__TASK PROMPT__:
Retype exactly the lines from the line with "Lemma cache_flist_size_spec fs" to the end of the data, keeping both boundary lines.

**** LISTED RECORDS ****

Lemma word_bytes_u32 w : word_bytes (u32 w) = word_bytes w.
Proof.
  assert (forall k, 0 <= k <= 24 -> Z.shiftr (u32 w) k mod 256 = Z.shiftr w k mod 256) as Hk.
  { intros k Hk. unfold u32. change 256 with (2 ^ 8). rewrite <- !Z.land_ones by lia. apply Z.bits_inj'. intros i Hi.
    rewrite !Z.land_spec, !Z.shiftr_spec, !Z.land_spec, !Z.testbit_ones_nonneg by lia.
    destruct (Z.ltb_spec i 8); [|by rewrite !andb_false_r].
    rewrite (proj2 (Z.ltb_lt (i + k) 32)) by lia. by rewrite !andb_true_r. }
  unfold word_bytes. pose proof (Hk 0 ltac:(lia)) as H0. rewrite !Z.shiftr_0_r in H0. by rewrite H0, !Hk by lia.
Qed.

(** Words survive up to their width. *)
Lemma words_of_bytes_u32 ws : words_of_bytes (bytes_of_words ws) = u32 <$> ws.
Proof.
  assert (bytes_of_words ws = bytes_of_words (u32 <$> ws)) as ->.
  { unfold bytes_of_words. induction ws as [|w ws IH]; [done|]. cbn [mbind list_bind fmap list_fmap] in *. by rewrite IH, word_bytes_u32. }
  apply words_of_bytes_of_words. apply Forall_fmap, Forall_true. intros w. apply u32_range.
Qed.

Lemma u32_words ws : Forall is_u32 ws -> u32 <$> ws = ws.
Proof. induction 1 as [|w ws Hw _ IH]; [done|]. cbn. by rewrite IH, u32_small. Qed.

Lemma bytes_of_words_length ws : length (bytes_of_words ws) = (4 * length ws)%nat.
Proof. unfold bytes_of_words. induction ws as [|w ws IH]; [done|]. cbn in *. rewrite IH. lia. Qed.

Lemma words_of_bytes_length n : forall bs, (length bs <= n)%nat ->
  (4 * length (words_of_bytes bs) <= length bs < 4 * length (words_of_bytes bs) + 4)%nat.
Proof.
  induction n as [|n IH]; intros bs Hn.
  - destruct bs; cbn in *; lia.
  - destruct bs as [|b0 [|b1 [|b2 [|b3 bs]]]]; cbn [length words_of_bytes] in *; try lia.
    specialize (IH bs ltac:(lia)). lia.
Qed.

(** ** Elements *)

Lemma cache_elem_set fs id e e' : cache_elem fs id = Some e ->
  cache_elem (set_cache_elem fs id e') id = Some e'.
Proof.
  unfold cache_elem, set_cache_elem. cbn. destruct (fs_cache fs) as [c|]; [|done]. cbn.
  intros Hl%lookupZ_Some. by apply lookupZ_insertZ_eq.
Qed.

Lemma cache_elem_set_ne fs id id' e' : id <> id' ->
  cache_elem (set_cache_elem fs id e') id' = cache_elem fs id'.
Proof.
  unfold cache_elem, set_cache_elem. cbn. destruct (fs_cache fs) as [c|]; [|done]. cbn.
  apply lookupZ_insertZ_ne.
Qed.

Section specs.
Context {W : Type} `{E : XnvmeEnv W} (block : W -> xnvme_dev -> Z -> list Z) `{!XnvmeLaws W block}.

Lemma cache_flist_size_spec fs n : geo_ok (fs_geo fs) -> 0 <= n < 2 ^ 32 ->
  exists q, fla_slab_cache_flist_nlb fs n = Some q /\ 0 <= q /\
    cache_flist_size fs n = Some (q * g_lb_nbytes (fs_geo fs)) /\
    fla_flist_size n <= q * g_lb_nbytes (fs_geo fs) < 2 ^ 40.
Proof.
  intros G Hn. destruct (flist_nlb_spec fs n G Hn) as (q & Hq & B0 & B1).
  pose proof (go_lb _ G) as Hl. rewrite flist_size_eq in B1 by lia.
  assert ((n + 31) / 32 < 2 ^ 32) by (apply Z.div_lt_upper_bound; lia).
  exists q. split; [done|]. split; [done|]. unfold cache_flist_size. rewrite Hq. bind_step.
  rewrite u64_small by (unfold is_u64; nia). rewrite flist_size_eq by lia. split; [done|]. lia.
Qed.

(** The words of a freelist buffer for [len] entries: whole blocks. *)
Definition sized (geo : fla_geo) (len : Z) (flist : list Z) : Prop :=
  exists q, FLA_CEIL_DIV (fla_flist_size len) (g_lb_nbytes geo) = Some q /\
    Z.of_nat (length flist) = q * g_lb_nbytes geo / 4.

****

__COMPLETED TASK__:
Lemma cache_flist_size_spec fs n : geo_ok (fs_geo fs) -> 0 <= n < 2 ^ 32 ->
  exists q, fla_slab_cache_flist_nlb fs n = Some q /\ 0 <= q /\
    cache_flist_size fs n = Some (q * g_lb_nbytes (fs_geo fs)) /\
    fla_flist_size n <= q * g_lb_nbytes (fs_geo fs) < 2 ^ 40.
Proof.
  intros G Hn. destruct (flist_nlb_spec fs n G Hn) as (q & Hq & B0 & B1).
  pose proof (go_lb _ G) as Hl. rewrite flist_size_eq in B1 by lia.
  assert ((n + 31) / 32 < 2 ^ 32) by (apply Z.div_lt_upper_bound; lia).
  exists q. split; [done|]. split; [done|]. unfold cache_flist_size. rewrite Hq. bind_step.
  rewrite u64_small by (unfold is_u64; nia). rewrite flist_size_eq by lia. split; [done|]. lia.
Qed.

(** The words of a freelist buffer for [len] entries: whole blocks. *)
Definition sized (geo : fla_geo) (len : Z) (flist : list Z) : Prop :=
  exists q, FLA_CEIL_DIV (fla_flist_size len) (g_lb_nbytes geo) = Some q /\
    Z.of_nat (length flist) = q * g_lb_nbytes geo / 4.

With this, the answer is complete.